Ce « projet important d'intérêt européen commun » IPCEI (Important Project of Common European Interest), conclu entre quatre états européens (France, Allemagne, Royaume-Uni et Italie), visait déjà à soutenir les industriels de la microélectronique en leur permettant de consolider la fabrication européenne de certains composants électroniques stratégiques (composants à faible consommation énergétique, composants de puissance, capteurs intelligents, circuits en matériaux composites, etc).

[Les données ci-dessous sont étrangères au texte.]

(* ===== verification/SystemTheorems.v ===== *)
(** * What the running service guarantees

    The invariant of every reachable state of the transition system of [System],
    under every interleaving of the tasks, and its consequences: what the streamer
    knows of the chain, what a batch that was verified stands for and what a
    subscriber of the feed receives. *)

From S2P Require Import Prelude Bytes Slice Config Rollup MockRollup Streamer StreamerProofs StreamerRun StreamerTheorems Poller StreamerChain.
From S2P Require Import NitroTypes NitroVerify Rlp RlpInstance Batch NitroPayload Nitro NitroTheorems.
From S2P Require Import Feed FeedTheorems FeedClient Relay L1Monitor System.
From Stdlib Require Import Strings.Byte.

(** ** A broadcast into a bounded channel *)

Section accepted.
Context {M : Type}.
Implicit Types (c : bounded_chan M).

(** What the channel looks like once [msgs] were accepted. *)
Record accepted c (msgs : list M) c' : Prop := {
  acc_history : chan_history c' = chan_history c ++ msgs;
  acc_pending : chan_pending c' = chan_pending c ++ msgs;
  acc_capacity : chan_capacity c' = chan_capacity c;
  acc_closed : chan_closed c' = chan_closed c;
  acc_bound : (length (chan_pending c) ≤ chan_capacity c → length (chan_pending c') ≤ chan_capacity c')%nat;
}.

Lemma accepted_nil c : accepted c [] c.
Proof. by split; rewrite ?app_nil_r. Qed.

Lemma accepted_trans c1 c2 c3 l1 l2 : accepted c1 l1 c2 → accepted c2 l2 c3 → accepted c1 (l1 ++ l2) c3.
Proof.
  intros [H1 H2 H3 H4 H5] [G1 G2 G3 G4 G5]. split; [| | | |by intros ?%H5%G5].
  - by rewrite G1, H1, (assoc_L (++)).
  - by rewrite G2, H2, (assoc_L (++)).
  - by rewrite G3.
  - by rewrite G4.
Qed.

Lemma accepted_send c m c' : bounded_try_send c m = (c', SendOk) → accepted c [m] c'.
Proof.
  unfold bounded_try_send. destruct (chan_closed c) eqn:E; [done|].
  destruct (Nat.leb_spec (chan_capacity c) (length (chan_pending c))); [done|].
  intros [= <-]. split; simpl; rewrite ?length_app; simpl; (done || lia).
Qed.

Lemma refused_send c m c' r : bounded_try_send c m = (c', r) → r ≠ SendOk → c' = c.
Proof. unfold bounded_try_send. intros H ?. case_bool; by simplify_eq. Qed.
End accepted.

Section bounded.
Context {R : Rollup} {L : RollupLaws R}.
#[local] Instance entry_sender : Sender (bounded_chan (@FeedMessage R)) FeedMessage := bounded_sender.
Implicit Types (c : bounded_chan (@FeedMessage R)) (s : Streamer R).

Lemma broadcast_accepted es s r c s' r' c' :
  broadcast_loop s r c es = (s', r', c') →
  ∃ sent, sent `prefix_of` es ∧ accepted c (convert_entry_to_feed_message <$> sent) c'.
Proof.
  revert s c. induction es as [|e es IH]; intros s c H; simpl in H.
  { simplify_eq. exists []. split; [done|apply accepted_nil]. }
  destruct (bounded_try_send c _) as [c1 q] eqn:E. destruct q.
  - destruct (IH _ _ H) as (sent & Hp & Ha). exists (e :: sent). split; [by apply prefix_cons|].
    eapply (accepted_trans c c1 c' [_]); [by apply accepted_send|done].
  - simplify_eq. apply refused_send in E as ->; [|done]. exists []. split; [apply prefix_nil|apply accepted_nil].
  - simplify_eq. apply refused_send in E as ->; [|done]. exists []. split; [apply prefix_nil|apply accepted_nil].
Qed.

(** The entries sent are entries of the queue. *)
Lemma try_broadcast_accepted s r c s' r' c' :
  try_broadcast_feed_message s r c = (s', r', c') → streamer_inv s → is_u64 (last_broadcast_position s) →
  ∃ sent, (∀ e, e ∈ sent → e ∈ queue s) ∧ accepted c (convert_entry_to_feed_message <$> sent) c'.
Proof.
  unfold try_broadcast_feed_message. intros (sent & Hp & Ha)%broadcast_accepted Hi Hl.
  exists sent. split; [|done]. intros e He.
  assert (Hu : ∀ e, e ∈ queue s → is_u64 (sequence_number e)).
  { intros x Hx. apply (inv_keys s Hi). unfold view. rewrite lookup_union_is_Some. left.
    rewrite queue_index_elem; [eauto|by apply inv_sorted|done]. }
  destruct (find_contiguous_spec (queue s) _ (inv_sorted _ Hi) Hu Hl) as (_ & Hin & _).
  apply Hin. by eapply prefix_elem.
Qed.
End bounded.

(** ** The invariant *)

(** The ranges [rs] are the blocks [a, b) of the chain, in order and each tagged
    with its first height. *)
Fixpoint tiles (chain : Z → list Transaction) (a : Z) (rs : list range) (b : Z) : Prop :=
  match rs with
  | [] => a = b
  | (txns, h) :: rs' => ∃ c, h = a ∧ a < c ∧ is_u64 c ∧ txns = chain_blocks chain a c ∧ tiles chain c rs' b
  end.

Lemma tiles_app chain a rs1 rs2 c : tiles chain a (rs1 ++ rs2) c ↔ ∃ b, tiles chain a rs1 b ∧ tiles chain b rs2 c.
Proof.
  revert a. induction rs1 as [|[txns h] rs1 IH]; intros a; simpl.
  { split; [by exists a|by intros (b & -> & ?)]. }
  setoid_rewrite IH. naive_solver.
Qed.

(** What is confirmed to the clients was broadcast as a confirmation. *)
Lemma feed_by_confirmations ring ops f k : feed_by ring ops f → k ∈ confirmations f → Confirm k ∈ ops.
Proof.
  intros Hf. induction Hf as [|op ops f f' Hf IH Hst|a ops f f' Ha Hf IH Hst].
  - intros Hk. by apply elem_of_nil in Hk.
  - simpl in Hst. destruct (inflight f) eqn:E; simplify_eq. unfold confirmations in *. rewrite E, app_nil_r in IH. simpl.
    rewrite omap_app, elem_of_app. intros [Hk|Hk]; apply elem_of_app; [left; by apply IH|right].
    destruct op as [msgs|k']; [by apply elem_of_nil in Hk|].
    apply list_elem_of_singleton in Hk as ->. by left.
  - assert (E : confirmations f' = confirmations f); [|by rewrite E].
    destruct a as [op| | |id r|id w|id w|id]; [by destruct (Ha op)|..].
    1,2: simpl in Hst; destruct (inflight f) as [ [bm []]|] eqn:E; simplify_eq; unfold confirmations; rewrite E; simpl;
      by rewrite ?app_nil_r.
    all: apply client_step_same in Hst; [|done]; by apply same_feed_views in Hst as (_ & _ & ?).
Qed.

Section invariant.
Context {A : AlloyRlp} {B : Brotli} {J : NitroJson} {K : Crypto} {JL : NitroJsonLaws J}.
Context (hash : BroadcastFeedMessage → Z → result B256 string).
Context (cfg : StreamerConfig) (rcfg : RollupConfig (NitroConfig Address)) (adv : AdvancedConfig) (ring : nat).
Context (chain : Z → list Transaction).

#[local] Abbreviation N := (Nitro hash).
#[local] Abbreviation chan := (bounded_chan BroadcastFeedMessage).
#[local] Abbreviation start := (starting_hotshot_height cfg).
#[local] Abbreviation init_chan := (finalization_chan adv).
#[local] Abbreviation sys := (system hash).
#[local] Instance entries_sender : Sender chan (@FeedMessage N) := bounded_sender.
#[local] Instance entries_sender_laws : SenderLaws entries_sender := bounded_sender_laws.
Implicit Types (s : system hash) (e : NitroRollupQueueEntry).

(** The entry is a message of the blocks [a, b). *)
Definition chain_entry (a b : Z) (e : NitroRollupQueueEntry) : Prop := in_blocks (R:=N) chain rcfg a b e.

(** What a successful reply says: the batch parses, and message by message it is
    a stretch of messages of the chain that starts at the reported position. *)
Definition certified (b : Z) (data : bytes) (r : VerificationResult) : Prop :=
  ∃ batch delayed covered, parse_batch data = Ok batch ∧ length covered = length batch ∧
    ssorted sequence_number covered ∧ batch_matches delayed batch covered ∧
    Forall (chain_entry start b) covered ∧
    (∃ e, head covered = Some e ∧ sequence_number e = start_message_position r) ∧
    start_espresso_block r = min_or_zero (hotshot_height <$> covered).

(** The channels are within their capacities. *)
Record within_capacity s : Prop := {
  wc_ranges : (length (sys_ranges s) ≤ hotshot_transaction_channel_capacity adv)%nat;
  wc_requests : (length (sys_requests s) ≤ verification_channel_capacity adv)%nat;
  wc_pending : (length (chan_pending (sender_of (sys_loop s))) ≤ espresso_finalized_message_channel_capacity adv)%nat;
}.

Record sys_inv s : Prop := {
  si_loop : loop_inv (R:=N) cfg rcfg init_chan (sys_loop s);
  si_chain : chain_inv (R:=N) chain cfg rcfg start (sys_taken s) (streamer_of (sys_loop s));
  si_stopped : sys_started s = false →
    sys_loop s = run_init (R:=N) cfg rcfg 0 init_chan ∧ sys_holding s = None ∧ sys_ranges s = [] ∧
    sys_taken s = start;
  si_tiles : tiles chain (sys_taken s) (sys_ranges s ++ option_list (sys_holding s)) (from_block (sys_poller s));
  si_cursor : is_u64 (from_block (sys_poller s));
  si_watched : watch_value (sys_watch s) ∈ 0 :: watch_sent (sys_watch s);
  si_sent : Forall is_u64 (watch_sent (sys_watch s));
  si_finalized : finalized_idx (streamer_of (sys_loop s)) ∈ 0 :: watch_sent (sys_watch s);
  si_capacity : chan_capacity (sender_of (sys_loop s)) = espresso_finalized_message_channel_capacity adv;
  si_bounds : within_capacity s;
  si_history : chan_history (sender_of (sys_loop s)) =
    mjoin (op_msgs <$> sys_ops s) ++ chan_pending (sender_of (sys_loop s));
  si_messages m : m ∈ chan_history (sender_of (sys_loop s)) →
    ∃ e, chain_entry start (sys_taken s) e ∧ m = convert_entry_to_feed_message (Rollup:=N) e;
  si_feed : feed_by ring (sys_ops s) (sys_feed s);
  si_confirms k : Confirm k ∈ sys_ops s → k ∈ 0 :: watch_sent (sys_watch s);
  si_replies data r : (data, r) ∈ sys_replies s → success r = true → certified (sys_taken s) data r;
}.

Hypothesis start_u64 : is_u64 start.

Lemma sys_inv_init : sys_inv (sys_init hash cfg rcfg adv).
Proof.
  split; simpl; try done.
  - by apply run_init_inv.
  - apply chain_inv_start; [done|]. split; by vm_compute.
  - by left.
  - by left.
  - split; simpl; lia.
  - intros m Hm. by apply elem_of_nil in Hm.
  - constructor.
  - intros k Hk. by apply elem_of_nil in Hk.
  - intros data r Hr. by apply elem_of_nil in Hr.
Qed.

Lemma certified_mono b b' data r : certified b data r → b ≤ b' → certified b' data r.
Proof.
  intros (batch & d & covered & H1 & H2 & H3 & H4 & H5 & H6 & H7) Hb. exists batch, d, covered. split_and!; try done.
  eapply Forall_impl; [exact H5|]. intros e He. by eapply in_blocks_mono.
Qed.

(** The watch channel only grows. *)
Lemma watch_u64 s v : sys_inv s → v ∈ 0 :: watch_sent (sys_watch s) → is_u64 v.
Proof.
  intros Hi [->|Hv]%elem_of_cons; [split; by vm_compute|].
  by eapply (proj1 (Forall_forall _ _) (si_sent _ Hi)).
Qed.

(** ** The streamer's turns *)

(** What a turn of the streamer does: it accepts blocks up to [b] and sends
    messages of them. *)
Record turn s (l : loop_state N chan) (b : Z) : Prop := {
  turn_loop : loop_inv (R:=N) cfg rcfg init_chan l;
  turn_chain : chain_inv (R:=N) chain cfg rcfg start b (streamer_of l);
  turn_le : sys_taken s ≤ b;
  turn_finalized : finalized_idx (streamer_of l) ∈ 0 :: watch_sent (sys_watch s);
  turn_sent : ∃ sent, (∀ e, e ∈ sent → chain_entry start b e) ∧
    accepted (M:=BroadcastFeedMessage) (sender_of (sys_loop s)) (convert_entry_to_feed_message (Rollup:=N) <$> sent) (sender_of l);
}.

Lemma sys_inv_turn s l w ranges b :
  sys_inv s → turn s l b →
  watch_value w = watch_value (sys_watch s) → watch_sent w = watch_sent (sys_watch s) →
  tiles chain b (ranges ++ option_list (sys_holding s)) (from_block (sys_poller s)) →
  (length ranges ≤ hotshot_transaction_channel_capacity adv)%nat →
  sys_inv (with_streamer hash s true l w ranges b).
Proof.
  intros Hi [Hl Hc Hle Hf (sent & Hin & [E1 E2 E3 E4 E5])] Ev Es Ht Hr.
  pose proof Hi as [_ _ _ _ Hcur Hw Hs _ Hcap [_ Hwr Hwp] Hh Hm Hfeed Hconf Hrep].
  split; simpl; rewrite ?Ev, ?Es; try done.
  - by rewrite E3.
  - split; simpl; [done|done|]. rewrite <- Hcap, <- E3. apply E5. by rewrite Hcap.
  - by rewrite E1, E2, Hh, (assoc_L (++)).
  - intros m. rewrite E1. intros [Hm'|(e & -> & He)%list_elem_of_fmap]%elem_of_app.
    + destruct (Hm m Hm') as (e & He & ->). exists e. split; [by eapply in_blocks_mono|done].
    + exists e. split; [by apply Hin|done].
  - intros data r Hdr Hok. eapply certified_mono; [by apply Hrep|done].
Qed.

(** The broadcast at the end of a turn. *)
Lemma turn_broadcast s st r c b st' r' c' :
  try_broadcast_feed_message (R:=N) st r c = (st', r', c') → sender_of (sys_loop s) = c →
  chain_inv (R:=N) chain cfg rcfg start b st → is_u64 (last_broadcast_position st) →
  sys_taken s ≤ b → finalized_idx st ∈ 0 :: watch_sent (sys_watch s) →
  loop_inv (R:=N) cfg rcfg init_chan {| streamer_of := st'; retry_of := r'; sender_of := c' |} →
  turn s {| streamer_of := st'; retry_of := r'; sender_of := c' |} b.
Proof.
  intros E <- Hc Hp Hle Hf Hl.
  destruct (try_broadcast_accepted (R:=N) _ _ _ _ _ _ E (ci_streamer _ _ _ _ _ _ Hc) Hp) as (sent & Hin & Ha).
  pose proof (try_broadcast_view (R:=N) st r (sender_of (sys_loop s))) as Hv. rewrite E in Hv.
  destruct Hv as (Eq & Est & Ec & Er & Ef).
  split; simpl; try done.
  - eapply chain_inv_same; try done. apply (li_streamer _ _ _ _ Hl).
  - by rewrite Ef.
  - exists sent. split; [|done]. intros e He. apply (ci_queue _ _ _ _ _ _ Hc). by apply Hin.
Qed.

Lemma turn_transactions reader s c :
  sys_inv s → sys_taken s < c → is_u64 c →
  turn s (streamer_turn hash reader s (EvTransactions (R:=N) (chain_blocks chain (sys_taken s) c) (sys_taken s))) c.
Proof.
  intros Hi Hc Hu. pose proof (si_chain _ Hi) as Hch. pose proof (si_loop _ Hi) as Hl.
  pose proof (handle_event_inv (R:=N) cfg rcfg init_chan reader (sys_loop s)
    (EvTransactions (R:=N) (chain_blocks chain (sys_taken s) c) (sys_taken s)) Hl I) as Hl'.
  unfold streamer_turn. revert Hl'. simpl. unfold handle_hotshot_transactions.
  rewrite (ci_rollup _ _ _ _ _ _ Hch). set (es := parse_hotshot_transactions _ _ _).
  destruct (filter_messages_rest (streamer_of (sys_loop s)) es) as (Ef & Ep & _).
  destruct (try_broadcast_feed_message _ _ _) as [ [st' r'] c'] eqn:E. intros Hl'.
  eapply turn_broadcast; [exact E|done| | |lia| |exact Hl'].
  - by apply chain_inv_range.
  - rewrite Ep. apply (li_position _ _ _ _ Hl).
  - rewrite Ef. apply (si_finalized _ Hi).
Qed.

En France, ce projet s'était traduit par une enveloppe de 6 milliards d'euros sur cinq ans, dont près d'un milliard d'aides publiques mobilisées à travers différents leviers (Europe, Etat, collectivités locales, etc). Les industriels de la filière, dont STMicroelectronics et Soitec, s'étaient quant à eux engagés à investir près de 5 milliards d'euros sur la même période « à travers des dépenses de travaux et d'investissements », mais aussi à créer ou maintenir près de 4.000 emplois directs et jusqu'à 8.000 emplois indirects.
« Nano2022, par sa dimension européenne liée à ce IPCEI, joue un rôle pionnier dans la constitution de cette future politique industrielle européenne que nous voulons promouvoir », indiquait déjà à l'époque Bruno Le Maire, rappelant que « ces industries, à la pointe des technologies, constituent le socle industriel indispensable pour l'ensemble des secteurs applicatifs, au premier rang desquels figurent l'automobile, l'aéronautique, le spatial et les objets connectés".
Deux ans plus tard, les besoins de la filière se confirment. Cette visite devrait donc marquer une occasion de réaliser également un point d'étape sur le programme Nano 2022, mais aussi d'envisager d'ores et déjà la suite.
Avec, à la clé, la volonté de construire et imaginer le plan « Nano 2027 » d'une filière "qui appelle continuellement d'importants investissements pour ne pas prendre de retard dans la course", rappellent régulièrement à l'unisson ses acteurs. Face à eux désormais, la réponse de l'Etat pourrait être éclairée d'une nouvelle manière par la crise sanitaire.